◆ **TASK TO COMPLETE**
From the data, copy out every line in which the word "assert" appears.

[TASK INPUT Boundary: Start]

(* ===== verification/Shardmaster.v ===== *)
(** * shardmaster: the configuration service and its clerk (shardmaster/)

    The server is the lab's skeleton; the clerk is complete: every method
    tries each server in turn, and sleeps and starts over until one answers
    that is not the wrong leader.  [W] is the state of everything else; [Call]
    is [ClientEnd.Call] on an end, [Sleep] the 100 ms pause. *)
From stdpp Require Import base gmap sets numbers strings sorting list.
From S2P Require Import Prelude Labrpc Raft RaftServer.
From S2P Require Random.
Local Open Scope Z_scope.
Local Open Scope go_scope.

(** ** common.go *)
Definition NShards : Z := 10.

Record Config := MkConfig {
  Num : Z;
  Shards : list Z;                  (* an array of [NShards] *)
  Groups : gmap Z (list string);
}.
Definition zero_Config : Config := MkConfig 0 (replicate (Z.to_nat NShards) 0) ∅.

Record JoinArgs := MkJoinArgs { Servers : gmap Z (list string) }.
Record LeaveArgs := MkLeaveArgs { GIDs : list Z }.
Record MoveArgs := MkMoveArgs { mv_Shard : Z; mv_GID : Z }.
Record QueryArgs := MkQueryArgs { q_Num : Z }.

(** [JoinReply], [LeaveReply] and [MoveReply] have the same fields. *)
Record Reply := MkReply { WrongLeader : bool; rp_Err : string }.
Definition JoinReply : Type := Reply.
Definition LeaveReply : Type := Reply.
Definition MoveReply : Type := Reply.
Record QueryReply := MkQueryReply { q_WrongLeader : bool; q_Err : string; q_Config : Config }.

(** ** server.go *)
Record ShardMaster := MkShardMaster {
  sm_me : Z;
  sm_rf : rloc;
  sm_configs : list Config;
}.

Definition ShardMaster_Join (sm : ShardMaster) (args : JoinArgs) (reply : JoinReply) : ShardMaster * JoinReply := (sm, reply).
Definition ShardMaster_Leave (sm : ShardMaster) (args : LeaveArgs) (reply : LeaveReply) : ShardMaster * LeaveReply := (sm, reply).
Definition ShardMaster_Move (sm : ShardMaster) (args : MoveArgs) (reply : MoveReply) : ShardMaster * MoveReply := (sm, reply).
Definition ShardMaster_Query (sm : ShardMaster) (args : QueryArgs) (reply : QueryReply)
    : ShardMaster * QueryReply := (sm, reply).

Definition ShardMaster_Kill (P : rheap) (sm : ShardMaster) : outcome (rheap * ShardMaster) :=
  let! P := Raft_KillAt P (sm_rf sm) in Ret (P, sm).

Definition ShardMaster_Raft (sm : ShardMaster) : rloc := sm_rf sm.

Definition StartServer (P : rheap) (H : pheap) (servers : list string) (me : Z) (ps : ploc)
    : outcome (rheap * ShardMaster) :=
  let configs := [MkConfig 0 (replicate (Z.to_nat NShards) 0) ∅] in
  let! rf := Raft_Make H servers me ps in
  let '(P, rl) := new_raft P rf in
  Ret (P, MkShardMaster me rl configs).

#[export] Program Instance ShardMaster_RaftServer : RaftServer ShardMaster := {|
  rs_start P H servers me ps _ := StartServer P H servers me ps;
  rs_kill := ShardMaster_Kill;
  rs_rf := sm_rf;
|}.
Next Obligation. intros P H servers me ps mrs Hp. simpl. unfold StartServer. rewrite Raft_Make_Ret by done. by eexists. Qed.
Next Obligation.
  intros P H servers me ps mrs P' s. simpl. unfold StartServer.
  destruct (Raft_Make _ _ _ _) as [rf| |] eqn:Hrf; [|done..].
  apply Raft_Make_inv in Hrf as ->. intros [= <- <-]. split; [apply fresh_raft|done].
Qed.
Next Obligation.
  intros P s rf Hrf. unfold ShardMaster_Kill, Raft_KillAt. simpl. rewrite Hrf. by eexists.
Qed.

(** ** client.go *)
Definition nrand : (Z → option Z) → outcome Z := Random.nrand.

Record Clerk (E : Type) := MkClerk { ck_servers : list E }.
Arguments MkClerk {E} _.
Arguments ck_servers {E} _.

Definition MakeClerk {E : Type} (servers : list E) : Clerk E := MkClerk servers.

Section clerk.
Context {W E : Type} (Sleep : W → W).

(** The inner loop of a method: [Call] with the method's name and arguments
    applied, [wrong] the reply's [WrongLeader]. *)
Fixpoint try_servers {R : Type} (Call : W → E → W * bool * R) (wrong : R → bool) (servers : list E) (w : W)
    : W * option R :=
  match servers with
  | [] => (w, None)
  | srv :: servers' =>
      let '(w, ok, reply) := Call w srv in
      if ok && bool_decide (wrong reply = false) then (w, Some reply)
      else try_servers Call wrong servers' w
  end.

(** The outer loop, for [rounds] rounds. *)
Fixpoint clerk_loop {R : Type} (Call : W → E → W * bool * R) (wrong : R → bool) (servers : list E)
    (rounds : nat) (w : W) : outcome (W * R) :=
  match rounds with
  | O => NoFuel
  | S rounds' =>
      match try_servers Call wrong servers w with
      | (w, Some reply) => Ret (w, reply)
      | (w, None) => clerk_loop Call wrong servers rounds' (Sleep w)
      end
  end.

Definition Query (Call : W → E → string → QueryArgs → W * bool * QueryReply) (ck : Clerk E) (num : Z)
    (rounds : nat) (w : W) : outcome (W * Config) :=
  let args := MkQueryArgs num in
  let! ' (w, reply) := clerk_loop (λ w srv, Call w srv "ShardMaster.Query" args) q_WrongLeader
                         (ck_servers ck) rounds w in
  Ret (w, q_Config reply).

Definition Join (Call : W → E → string → JoinArgs → W * bool * Reply) (ck : Clerk E)
    (servers : gmap Z (list string)) (rounds : nat) (w : W) : outcome W :=
  let args := MkJoinArgs servers in
  let! ' (w, _) := clerk_loop (λ w srv, Call w srv "ShardMaster.Join" args) WrongLeader (ck_servers ck) rounds w in
  Ret w.

Definition Leave (Call : W → E → string → LeaveArgs → W * bool * Reply) (ck : Clerk E) (gids : list Z)
    (rounds : nat) (w : W) : outcome W :=
  let args := MkLeaveArgs gids in
  let! ' (w, _) := clerk_loop (λ w srv, Call w srv "ShardMaster.Leave" args) WrongLeader (ck_servers ck) rounds w in
  Ret w.

Definition Move (Call : W → E → string → MoveArgs → W * bool * Reply) (ck : Clerk E) (shard gid : Z)
    (rounds : nat) (w : W) : outcome W :=
  let args := MkMoveArgs shard gid in
  let! ' (w, _) := clerk_loop (λ w srv, Call w srv "ShardMaster.Move" args) WrongLeader (ck_servers ck) rounds w in
  Ret w.

(** ** What the loops do *)
Section loops.
Context {R : Type} (Call : W → E → W * bool * R) (wrong : R → bool) (servers : list E).

(** A call in [w] fails and leads to [w']; a round does, a number of rounds does. *)
Definition call_fails (e : E) (w w' : W) : Prop :=
  ∃ ok reply, Call w e = (w', ok, reply) ∧ (ok = false ∨ wrong reply = true).

Inductive calls_fail : list E → W → W → Prop :=
| calls_fail_nil w : calls_fail [] w w
| calls_fail_cons e es w w1 w2 : call_fails e w w1 → calls_fail es w1 w2 → calls_fail (e :: es) w w2.

Inductive rounds_fail : nat → W → W → Prop :=
| rounds_fail_O w : rounds_fail O w w
| rounds_fail_S k w w1 w2 : calls_fail servers w w1 → rounds_fail k (Sleep w1) w2 → rounds_fail (S k) w w2.

(** In [w] the round ends with the answer of a server. *)
Definition round_answers (w w' : W) (reply : R) : Prop :=
  ∃ es e es' w0, servers = es ++ e :: es' ∧ calls_fail es w w0 ∧ Call w0 e = (w', true, reply) ∧ wrong reply = false.

Lemma try_servers_spec (es : list E) (w : W) :
  match try_servers Call wrong es w with
  | (w', None) => calls_fail es w w'
  | (w', Some reply) => ∃ es1 e es2 w0, es = es1 ++ e :: es2 ∧ calls_fail es1 w w0 ∧
      Call w0 e = (w', true, reply) ∧ wrong reply = false
  end.
Proof.
  revert w. induction es as [|e es IH]; intros w; simpl; [constructor|].
  destruct (Call w e) as [[w1 ok] reply] eqn:Hc. destruct (_ && _) eqn:Hok.
  - apply andb_true_iff in Hok as [-> Hw%bool_decide_eq_true]. exists [], e, es, w. by split_and!; [|constructor|..].
  - assert (call_fails e w w1) as Hf.
    { exists ok, reply. split; [done|]. destruct ok; [right|by left]. simpl in Hok.
      by destruct (wrong reply). }
    specialize (IH w1). destruct (try_servers Call wrong es w1) as [w' [r|]].
    + destruct IH as (es1 & e' & es2 & w0 & -> & Hes & ? & ?). exists (e :: es1), e', es2, w0.
      split_and!; [done|by econstructor|done|done].
    + by econstructor.
Qed.

Lemma clerk_loop_spec (rounds : nat) (w : W) :
  match clerk_loop Call wrong servers rounds w with
  | Ret (w', reply) => ∃ k w0, (k < rounds)%nat ∧ rounds_fail k w w0 ∧ round_answers w0 w' reply
  | NoFuel => ∃ w', rounds_fail rounds w w'
  | Panic => False
  end.
Proof.
  revert w. induction rounds as [|rounds IH]; intros w; simpl; [eexists; constructor|].
  pose proof (try_servers_spec servers w) as Ht. destruct (try_servers Call wrong servers w) as [w1 [reply|]].
  - exists O, w. split; [lia|]. split; [constructor|done].
  - specialize (IH (Sleep w1)). destruct (clerk_loop _ _ _ _ _) as [[w' reply]| |]; [|done|].
    + destruct IH as (k & w0 & Hk & Hr & Ha). exists (S k), w0. split; [lia|]. split; [by econstructor|done].
    + destruct IH as [w' Hr]. exists w'. by econstructor.
Qed.

(** Calls are functions of the world, so an answer that is there is found. *)
Lemma call_fails_fun e w w1 w2 : call_fails e w w1 → call_fails e w w2 → w1 = w2.
Proof. intros (? & ? & H1 & _) (? & ? & H2 & _). congruence. Qed.

Lemma calls_fail_answer (es1 : list E) e es2 w w0 w' reply :
  calls_fail es1 w w0 → Call w0 e = (w', true, reply) → wrong reply = false →
  try_servers Call wrong (es1 ++ e :: es2) w = (w', Some reply).
Proof.
  induction 1 as [w|e1 es w w1 w2 (ok & r & Hc & Hf) Hes IH]; intros Hcall Hw; simpl.
  - by rewrite Hcall, bool_decide_eq_true_2.
  - rewrite Hc. destruct (ok && _) eqn:Hok; [|by apply IH].
    apply andb_true_iff in Hok as [-> Hr%bool_decide_eq_true]. destruct Hf; congruence.
Qed.

Lemma calls_fail_None w w' : calls_fail servers w w' → try_servers Call wrong servers w = (w', None).
Proof.
  induction 1 as [w|e1 es w w1 w2 (ok & r & Hc & Hf) Hes IH]; simpl; [done|].
  rewrite Hc. destruct (ok && _) eqn:Hok; [|done].
  apply andb_true_iff in Hok as [-> Hr%bool_decide_eq_true]. destruct Hf; congruence.
Qed.

Lemma clerk_loop_answers (rounds k : nat) w w0 w' reply :
  (k < rounds)%nat → rounds_fail k w w0 → round_answers w0 w' reply →
  clerk_loop Call wrong servers rounds w = Ret (w', reply).
Proof.
  intros Hk Hr (es1 & e & es2 & w1 & Hs & Hes & Hc & Hw). revert rounds Hk.
  induction Hr as [w|k w w2 w3 Hf Hr IH]; intros [|rounds] Hk; try lia; simpl.
  - pose proof (calls_fail_answer es1 e es2 w w1 w' reply Hes Hc Hw) as Ht. rewrite <-Hs in Ht. by rewrite Ht.
  - rewrite (calls_fail_None _ _ Hf). apply IH; [done|lia].
Qed.
End loops.
End clerk.

(** C33: [Query] returns a configuration exactly when, after some rounds in
    which every server failed or was the wrong leader, a server answers as
    leader with that configuration, the servers before it having failed; and
    as long as it has not returned, all its rounds have failed. *)
Theorem Query_answers {W E : Type} (Sleep : W → W)
    (Call : W → E → string → QueryArgs → W * bool * QueryReply) (ck : Clerk E) (num : Z) (rounds : nat) (w : W) :
  let call := λ w srv, Call w srv "ShardMaster.Query" (MkQueryArgs num) in
  (∀ w' c, Query Sleep Call ck num rounds w = Ret (w', c) ↔
    ∃ k w0 reply, (k < rounds)%nat ∧ rounds_fail Sleep call q_WrongLeader (ck_servers ck) k w w0 ∧
      round_answers call q_WrongLeader (ck_servers ck) w0 w' reply ∧ q_Config reply = c) ∧
  (¬ returns (Query Sleep Call ck num rounds w) ↔
    ∃ w', rounds_fail Sleep call q_WrongLeader (ck_servers ck) rounds w w').
Proof.
  intros call. unfold Query. pose proof (clerk_loop_spec Sleep call q_WrongLeader (ck_servers ck) rounds w) as Hs.
  change (λ w srv, Call w srv "ShardMaster.Query" (MkQueryArgs num)) with call.
  split.
  - intros w' c. split.
    + destruct (clerk_loop _ _ _ _ _ _) as [[w1 reply]| |]; [|done..]. intros [= <- <-].
      destruct Hs as (k & w0 & Hk & Hr & Ha). by exists k, w0, reply.
    + intros (k & w0 & reply & Hk & Hr & Ha & <-).
      by rewrite (clerk_loop_answers Sleep call q_WrongLeader (ck_servers ck) rounds k w w0 w' reply Hk Hr Ha).
  - split.
    + destruct (clerk_loop _ _ _ _ _ _) as [[w1 reply]| |]; [|done|done].
      intros Hn. destruct Hn. by eexists.
    + intros [w' Hr]. assert (clerk_loop Sleep call q_WrongLeader (ck_servers ck) rounds w = NoFuel) as ->.
      { clear Hs. induction Hr as [w|k w w2 w3 Hf Hr IH]; [done|]. simpl. by rewrite (calls_fail_None _ _ _ _ _ Hf). }
      by intros [? ?].
Qed.

Lemma shardmaster_demo_example :
  Query (λ n, n) (λ (w : nat) (e : nat) _ _, (S w, true, MkQueryReply (bool_decide (w < 4)%nat) "" (MkConfig (Z.of_nat e) [] ∅)))
    (MakeClerk [7%nat; 8%nat; 9%nat]) (-1) 3 0%nat = Ret (5%nat, MkConfig 8 [] ∅).
Proof. reflexivity. Qed.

[TASK INPUT Boundary: End]

◆ **SOLUTION FOR THIS EXERCISE**
  - assert (call_fails e w w1) as Hf.
    + intros [w' Hr]. assert (clerk_loop Sleep call q_WrongLeader (ck_servers ck) rounds w = NoFuel) as ->.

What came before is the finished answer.